Lenka Víchová : « Les gens en Occident ont tendance à surestimer Zelensky en pensant qu'il est le leader et que toute la nation ukrainienne est derrière lui. Il est le président et commandant en chef du pays, oui, mais je pense que c'est une incompréhension du caractère national ukrainien, car un Ukrainien ne choisit pas un tsar, le seul dirigeant. Historiquement, l'Ukrainien choisit son leader parmi ses égaux, c'est-à-dire le premier parmi ses pairs. »
Devenu une célébrité médiatique dans un contexte tragique, acceptant même une invitation récente dans le Talk-show de David Letterman, Volodymyr Zelensky est évidemment aujourd'hui la bête noire du Kremlin.
Lenka Víchová : « Il est surestimé de la même manière en Russie. Il y a aussi une incompréhension du caractère national, de manière inversée. En février nous avons vu qu'un grand pourcentage d'Ukrainiens ont pris leur vie en main et ont pris les armes de leur propre initiative. J'ai moi-même parlé à des hommes qui ont défendu Irpin ou le nord-est de l'Ukraine sans avoir de contact avec l'armée ukrainienne pendant plus de deux semaines. Cela signifie qu'en liquidant la direction politique ukrainienne comme il semble que cela a été son intention, la Russie n'obtiendrait rien. »

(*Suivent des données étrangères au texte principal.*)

(* ===== verification/Dma.v ===== *)
(** * Memory for devices

    Models [sos/src/dma.c]: one large page, handed out front to back and never
    freed.  The region is mapped without a capability space, so a missing
    paging structure makes the mapping read through NULL. *)

From Stdlib Require Import Sorting.Sorted.
From S2P Require Import Prelude Arith Kernel Bitfield Cspace CspaceSafety CspaceDemo Untyped Mapping MappingSafety MappingDemo.

Definition DMA_ALIGN_BITS : Z := 7.
Definition DMA_ALIGN (a : Z) : Z := ROUND_UP a DMA_ALIGN_BITS.

(** The field [cap] of the source is never used. *)
Record dma_t := Dma { vstart : Z; pstart : Z; pnext : Z; pend : Z; dma_vspace : Z }.
Record dma_addr_t := DmaAddr { vaddr : Z; paddr : Z }.

Definition sos_dma_phys_to_virt (dma : dma_t) (phys : Z) : Z := w64 (vstart dma + (phys - pstart dma)).
Definition sos_dma_virt_to_phys (dma : dma_t) (virt : Z) : Z := w64 (pstart dma + (virt - vstart dma)).

Section dma.
Context {K : Type} `{!Kernel K, !Heap K}.
Record system := System { dma : dma_t; rest : world (sos K) }.
Definition set_dma v (s : system) := System v (rest s).
Definition in_rest {A} (m : M (world (sos K)) A) : M system A := zoom rest (fun w s => System (dma s) w) m.

Definition dma_init (cspace vspace ut pstart vstart : Z) : M system Z :=
  if bool_decide (ut = seL4_CapNull) || bool_decide (vspace = seL4_CapNull) || bool_decide (cspace = 0) || bool_decide (pstart = 0)
  then mret (-1)
  else
    modify (set_dma (Dma vstart pstart pstart (w64 (pstart + BIT seL4_LargePageBits)) vspace));;
    s ← get;
    in_rest (map_frame 0 ut (dma_vspace (dma s)) (sos_dma_phys_to_virt (dma s) pstart) seL4_AllRights seL4_ARM_Default_VMAttributes).

Definition sos_dma_cache_invalidate (addr size : Z) : M system Z :=
  s ← get; in_rest (kernel (VSpace_Invalidate_Data (dma_vspace (dma s)) addr (w64 (addr + size)))).
Definition sos_dma_cache_clean (addr size : Z) : M system Z :=
  s ← get; in_rest (kernel (VSpace_Clean_Data (dma_vspace (dma s)) addr (w64 (addr + size)))).
Definition sos_dma_cache_clean_invalidate (addr size : Z) : M system Z :=
  s ← get; in_rest (kernel (VSpace_CleanInvalidate_Data (dma_vspace (dma s)) addr (w64 (addr + size)))).

Definition set_pnext (v : Z) : M system unit :=
  modify (fun s => set_dma (Dma (vstart (dma s)) (pstart (dma s)) v (pend (dma s)) (dma_vspace (dma s))) s).

(** [align] is an [int], widened to a word; rounding to 0 divides by it. *)
Definition sos_dma_malloc (size align : Z) : M system dma_addr_t :=
  s ← get;
  set_pnext (DMA_ALIGN (pnext (dma s)));;
  if bool_decide (align = 0) then throw Undefined
  else
    s ← get;
    set_pnext (ROUND_UP (pnext (dma s)) (w64 align));;
    s ← get;
    if bool_decide (pend (dma s) ≤ w64 (pnext (dma s) + size)) then mret (DmaAddr 0 0)
    else
      let addr := DmaAddr (sos_dma_phys_to_virt (dma s) (pnext (dma s))) (pnext (dma s)) in
      set_pnext (w64 (pnext (dma s) + size));;
      sos_dma_cache_clean_invalidate (vaddr addr) size;;
      mret addr.
End dma.
Arguments system K : clear implicits.

(** ** Addresses *)

Lemma virt_phys_id d v : is_w64 v -> sos_dma_phys_to_virt d (sos_dma_virt_to_phys d v) = v.
Proof.
  intros Hv. unfold sos_dma_phys_to_virt, sos_dma_virt_to_phys, w64.
  rewrite Z.add_sub_assoc, Zminus_mod, Zplus_mod_idemp_r, <- Zminus_mod.
  replace (vstart d + (pstart d + (v - vstart d)) - pstart d) with v by lia. by apply Z.mod_small.
Qed.
Lemma round_up_spec n b : 0 ≤ n -> 0 < b -> n + b ≤ 2 ^ 64 -> n ≤ ROUND_UP n b < n + b /\ ROUND_UP n b mod b = 0.
Proof.
  intros Hn Hb Hs. unfold ROUND_UP. pose proof (Z.mod_pos_bound n b Hb).
  case_bool_decide as Hm; rewrite w64_small by lia; [rewrite Z.add_0_r; lia|]. split; [lia|].
  replace (n + (b - n mod b)) with (b * (n / b + 1)) by (pose proof (Z.div_mod n b); lia).
  rewrite Z.mul_comm. apply Z.mod_mul. lia.
Qed.

(** ** Allocation *)

Section malloc.
Context {K : Type} `{!Kernel K, !Heap K}.
Implicit Types (s : system K).

(** Only [pnext] moves. *)
Definition moved s (v : Z) s' : Prop :=
  dma s' = Dma (vstart (dma s)) (pstart (dma s)) v (pend (dma s)) (dma_vspace (dma s)).

Lemma malloc_spec F size align s :
  0 ≤ pnext (dma s) -> 0 < align < 2 ^ 31 -> 0 ≤ size < 2 ^ 32 -> pnext (dma s) + 2 ^ 33 < 2 ^ 64 -> 0 ≤ pend (dma s) ->
  wpf F (sos_dma_malloc size align) (fun a s' => exists v, pnext (dma s) ≤ v < pnext (dma s) + 2 ^ 32 /\ v mod align = 0 /\
    if bool_decide (pend (dma s) ≤ v + size) then a = DmaAddr 0 0 /\ moved s v s'
    else a = DmaAddr (sos_dma_phys_to_virt (dma s) v) v /\ moved s (v + size) s') s.
Proof.
  intros H0 Ha Hz Hr Hp. unfold sos_dma_malloc, set_pnext. wp_line. rewrite bool_decide_eq_false_2 by lia. wp_line. cbn [dma set_dma pnext pend].
  destruct (round_up_spec (pnext (dma s)) DMA_ALIGN_BITS) as [Hu1 _]; [done|done|unfold DMA_ALIGN_BITS; lia|].
  fold (DMA_ALIGN (pnext (dma s))) in Hu1. unfold DMA_ALIGN_BITS in Hu1.
  rewrite (w64_small align) by lia. destruct (round_up_spec (DMA_ALIGN (pnext (dma s))) align) as [Hu2 Hm]; [lia|lia|lia|].
  set (v := ROUND_UP (DMA_ALIGN (pnext (dma s))) align) in *. rewrite (w64_small (v + size)) by lia.
  case_bool_decide as Hfull; wp_line.
  - exists v. split; [lia|]. split; [done|]. rewrite bool_decide_eq_true_2 by done. done.
  - cbn [dma set_dma pnext vaddr]. unfold sos_dma_cache_clean_invalidate, in_rest. wp_line. cbn [dma set_dma].
    unfold kernel, in_env. wp_line. apply wpf_call. wp_line. exists v. split; [lia|]. split; [done|].
    rewrite bool_decide_eq_false_2 by done. done.
Qed.

(** A client that allocates: the allocations so far, newest first, with their
    sizes and alignments, and the number of calls. *)
Record region := Region { at_ : dma_addr_t; bytes : Z; aligned : Z }.
Inductive dma_run (s0 : system K) : Z -> list region -> system K -> Prop :=
| dma_start : dma_run s0 0 [] s0
| dma_call i R s size align a s' :
    dma_run s0 i R s -> 0 ≤ size < 2 ^ 32 -> 0 < align < 2 ^ 31 ->
    sos_dma_malloc size align s = Ok (a, s') ->
    dma_run s0 (i + 1) (if bool_decide (paddr a = 0) then R else Region a size align :: R) s'.

(** The state right after [dma_init]. *)
Definition dma_fresh s : Prop :=
  0 < pstart (dma s) /\ pnext (dma s) = pstart (dma s) /\ pstart (dma s) ≤ pend (dma s) ≤ 2 ^ 48.

Definition below (x y : region) : Prop := paddr (at_ y) + bytes y ≤ paddr (at_ x).
Definition region_ok (d : dma_t) (x : region) : Prop :=
  pstart d ≤ paddr (at_ x) /\ paddr (at_ x) + bytes x < pend d /\
  paddr (at_ x) mod aligned x = 0 /\ vaddr (at_ x) = sos_dma_phys_to_virt d (paddr (at_ x)).

(** The region, and how far it was handed out. *)
Record handed (d0 : dma_t) (i : Z) (R : list region) s : Prop := {
  ho_same : dma s = Dma (vstart d0) (pstart d0) (pnext (dma s)) (pend d0) (dma_vspace d0);
  ho_next : pstart d0 ≤ pnext (dma s) ≤ pend d0 + i * 2 ^ 32;
  ho_sorted : StronglySorted below R;
  ho_ok : Forall (region_ok d0) R;
  ho_below : Forall (fun x => paddr (at_ x) + bytes x ≤ pnext (dma s)) R;
}.

Lemma handed_step F s0 i R s size align :
  dma_fresh s0 -> handed (dma s0) i R s -> 0 ≤ i < 2 ^ 20 -> 0 ≤ size < 2 ^ 32 -> 0 < align < 2 ^ 31 ->
  wpf F (sos_dma_malloc size align) (fun a s' =>
    handed (dma s0) (i + 1) (if bool_decide (paddr a = 0) then R else Region a size align :: R) s') s.
Proof.
  intros (F1 & F2 & F3) [A1 A2 A3 A4 A5] Hi Hz Ha. assert (Hpe : pend (dma s) = pend (dma s0)) by (by rewrite A1).
  eapply wpf_mono; [apply malloc_spec; lia|]. intros a s' (v & Hv & Hm & Hcase). unfold moved in Hcase.
  assert (Hb : forall z, v ≤ z -> Forall (fun x => paddr (at_ x) + bytes x ≤ z) R).
  { intros z Hz'. eapply Forall_impl; [exact A5|]. intros x Hx. cbn in Hx. lia. }
  rewrite Hpe in Hcase. case_bool_decide as Hfull; destruct Hcase as [-> Hs'].
  - rewrite bool_decide_eq_true_2 by done. split; rewrite ?Hs'; cbn [pnext]; try done; [by rewrite A1|lia|apply Hb; lia].
  - cbn [paddr]. rewrite bool_decide_eq_false_2 by lia. split; rewrite ?Hs'; cbn [pnext].
    + by rewrite A1.
    + lia.
    + constructor; [done|]. eapply Forall_impl; [exact (Hb v ltac:(lia))|]. done.
    + constructor; [|done]. split; cbn; [lia|]. split; [lia|]. split; [done|]. by rewrite A1.
    + constructor; [cbn; lia|apply Hb; lia].
Qed.

Lemma dma_run_handed s0 i R s : dma_fresh s0 -> dma_run s0 i R s -> i ≤ 2 ^ 20 -> 0 ≤ i /\ handed (dma s0) i R s.
Proof.
  intros Hf Hr. induction Hr as [|i R s size align a s' Hr IH Hz Ha Hm]; intros Hi.
  - destruct Hf as (F1 & F2 & F3). split; [done|]. split; [by destruct (dma s0)|lia|constructor|constructor|constructor].
  - destruct IH as [Hi0 IH]; [lia|]. split; [lia|].
    pose proof (handed_step (fun _ => False) s0 i R s size align Hf IH ltac:(lia) Hz Ha) as Hw. unfold wpf in Hw. by rewrite Hm in Hw.
Qed.

(** As long as fewer than a million requests are made, a request never faults, and all the
    memory handed out so far lies in the region, is aligned as asked, has its virtual address
    at the same offset, and does not overlap. *)
Theorem dma_regions_disjoint s0 i R s size align :
  dma_fresh s0 -> dma_run s0 i R s -> i < 2 ^ 20 -> 0 ≤ size < 2 ^ 32 -> 0 < align < 2 ^ 31 ->
  Forall (region_ok (dma s0)) R /\ StronglySorted below R /\ wp (sos_dma_malloc size align) (fun _ _ => True) s.
Proof.
  intros Hf Hr Hi Hz Ha. destruct (dma_run_handed s0 i R s Hf Hr) as [Hi0 [H1 H2 H3 H4 H5]]; [lia|].
  split; [done|]. split; [done|]. eapply wpf_mono; [by apply (handed_step _ s0 i R s)|]. done.
Qed.
End malloc.

(** ** Evaluated *)

Definition dma0 (next size : Z) : system ukernel := System (Dma 0x7000000000 0x20000000 next (0x20000000 + size) 3) (world0 []).

Lemma dma_regions_disjoint_witness :
  exists s a, dma_run (dma0 0x20000000 0x200000) 1 [Region a 100 64] s /\
    Forall (region_ok (dma (dma0 0x20000000 0x200000))) [Region a 100 64].
Proof.
  destruct (sos_dma_malloc 100 64 (dma0 0x20000000 0x200000)) as [[a s']|] eqn:E; [|by vm_compute in E].
  exists s', a. pose proof (dma_call (dma0 0x20000000 0x200000) 0 [] _ 100 64 a s' (dma_start _) ltac:(lia) ltac:(lia) E) as Hr.
  assert (bool_decide (paddr a = 0) = false) as Ha by (vm_compute in E; injection E as <- _; by vm_compute).
  rewrite Ha in Hr. split; [exact Hr|].
  exact (proj1 (dma_regions_disjoint (dma0 0x20000000 0x200000) 1 _ s' 1 1 ltac:(by vm_compute) Hr ltac:(lia) ltac:(lia) ltac:(lia))).
Defined.

(** The alignment of the allocator is to multiples of 7, not of 128. *)
Lemma dma_align_7 : DMA_ALIGN 0x20000001 = 0x20000003 /\ 0x20000003 mod 128 = 3 /\
  match sos_dma_malloc 10 1 (dma0 0x20000001 0x200000) with Ok (a, _) => paddr a = 0x20000003 | Fault _ => False end.
Proof. by vm_compute. Qed.

(** A size close to the word size wraps around and is granted. *)
Lemma dma_huge_size_granted :
  match sos_dma_malloc (2 ^ 64 - 0x10000000) 1 (dma0 0x20000000 0x200000) with Ok (a, _) => paddr a ≠ 0 | Fault _ => False end.
Proof. by vm_compute. Qed.

(** Initialisation passes no capability space to the mapping: a missing page
    table is not created but read through NULL. *)
Lemma dma_init_needs_tables :
  dma_init 1 3 50 0x20000000 0x7000000000 (System (Dma 0 0 0 0 0) (world0 [seL4_FailedLookup])) = Fault NullDeref.
Proof. by vm_compute. Qed.
(** Loading a segment puts its bytes of the file at its address and zeros after
    them up to its size in memory, and changes nothing else. *)
Lemma load_one_correct e ty i dest len off size m :
  segment_addr e ty i m = Ok (dest, m) ->
  (forall m : ram, (elf_getProgramHeaderFileSize e i : M ram Z) m = Ok (len, m)) ->
  elf_getProgramHeaderOffset e i m = Ok (off, m) ->
  (forall m : ram, (elf_getProgramHeaderMemorySize e i : M ram Z) m = Ok (size, m)) ->
  0 ≤ off -> 0 ≤ len ≤ size -> off + len ≤ size_of (elfFile e) -> 0 ≤ dest -> dest + size < 2 ^ 64 -> mapped m dest size ->
  wp (load_one e ty i) (fun _ m' =>
    forall x, m' !! x = overlay m dest (take (Z.to_nat len) (drop (Z.to_nat off) (elfFile e)) ++ replicate (Z.to_nat (size - len)) 0) x) m.
Proof.
  intros E1 E2 E3 E4 Ho Hl Hend Hd Hw Hm. unfold load_one.
  apply wpf_bind. eapply wpf_ok; [exact E1|]. apply wpf_bind. eapply wpf_ok; [apply E2|].
  apply wpf_bind. eapply wpf_ok; [exact E3|]. apply wpf_bind. unfold struct. eapply wpf_access; [by apply slice_Some; lia|].
  set (b := take _ _). assert (Hb : size_of b = len).
  { unfold b, size_of in *. rewrite length_take, length_drop. lia. }
  apply wpf_bind. eapply wpf_mono; [apply poke_spec; rewrite Hb; intros x Hx; apply Hm; lia|]. intros [] m1 H1.
  apply wpf_bind. eapply wpf_ok; [apply E4|]. rewrite !w64_small by lia.
  assert (Hz : size_of (replicate (Z.to_nat (size - len)) 0) = size - len) by (unfold size_of; rewrite length_replicate; lia).
  eapply wpf_mono.
  - apply poke_spec. rewrite Hz. intros x Hx. rewrite H1. unfold overlay. rewrite bool_decide_false by lia. apply Hm. lia.
  - intros [] m2 H2 x. rewrite H2. unfold overlay at 1. rewrite Hz, H1. unfold overlay, size_of in *. rewrite length_app.
    rewrite lookup_app. repeat case_bool_decide; try lia; try done.
    + rewrite (lookup_ge_None_2 b) by lia. f_equal. lia.
    + destruct (lookup_lt_is_Some_2 b (Z.to_nat (x - dest))) as [c ->]; [lia|done].
Qed.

Interrogée par Český rozhlas Plus, Lenka Víchová ajoute que la jeunesse et le côté beau garçon du président ukrainien y sont également pour beaucoup dans l’image très positive de Volodymyr Zelensky qu’elle dit parfois vu à l’étranger comme « une sorte de Belmondo à la tête d’un Etat ».
Lenka Víchová : « Ce qu’il a accompli depuis le 24 février est remarquable. Mais je pense que la ligne qu’il a tenue pendant trois ans ne sera pas oubliée par beaucoup d’Ukrainiens. Il a gagné les élections avec des gens fatigués de la guerre. Il était contre Porochenko, qui a souligné que rien n’était encore gagné, que la guerre continuait, que le pays devait se préparer, garder l'armée en forme et prendre soin des instruments hybrides avec lesquels la Fédération de Russie s'est immiscée en Ukraine, comme la langue, culture et religion. Si bien qu'aujourd'hui Zelensky réalise le programme électoral de Porochenko, dont le slogan était ‘langue, foi, armée’. Et c'est ce que Zelensky fait aujourd'hui. »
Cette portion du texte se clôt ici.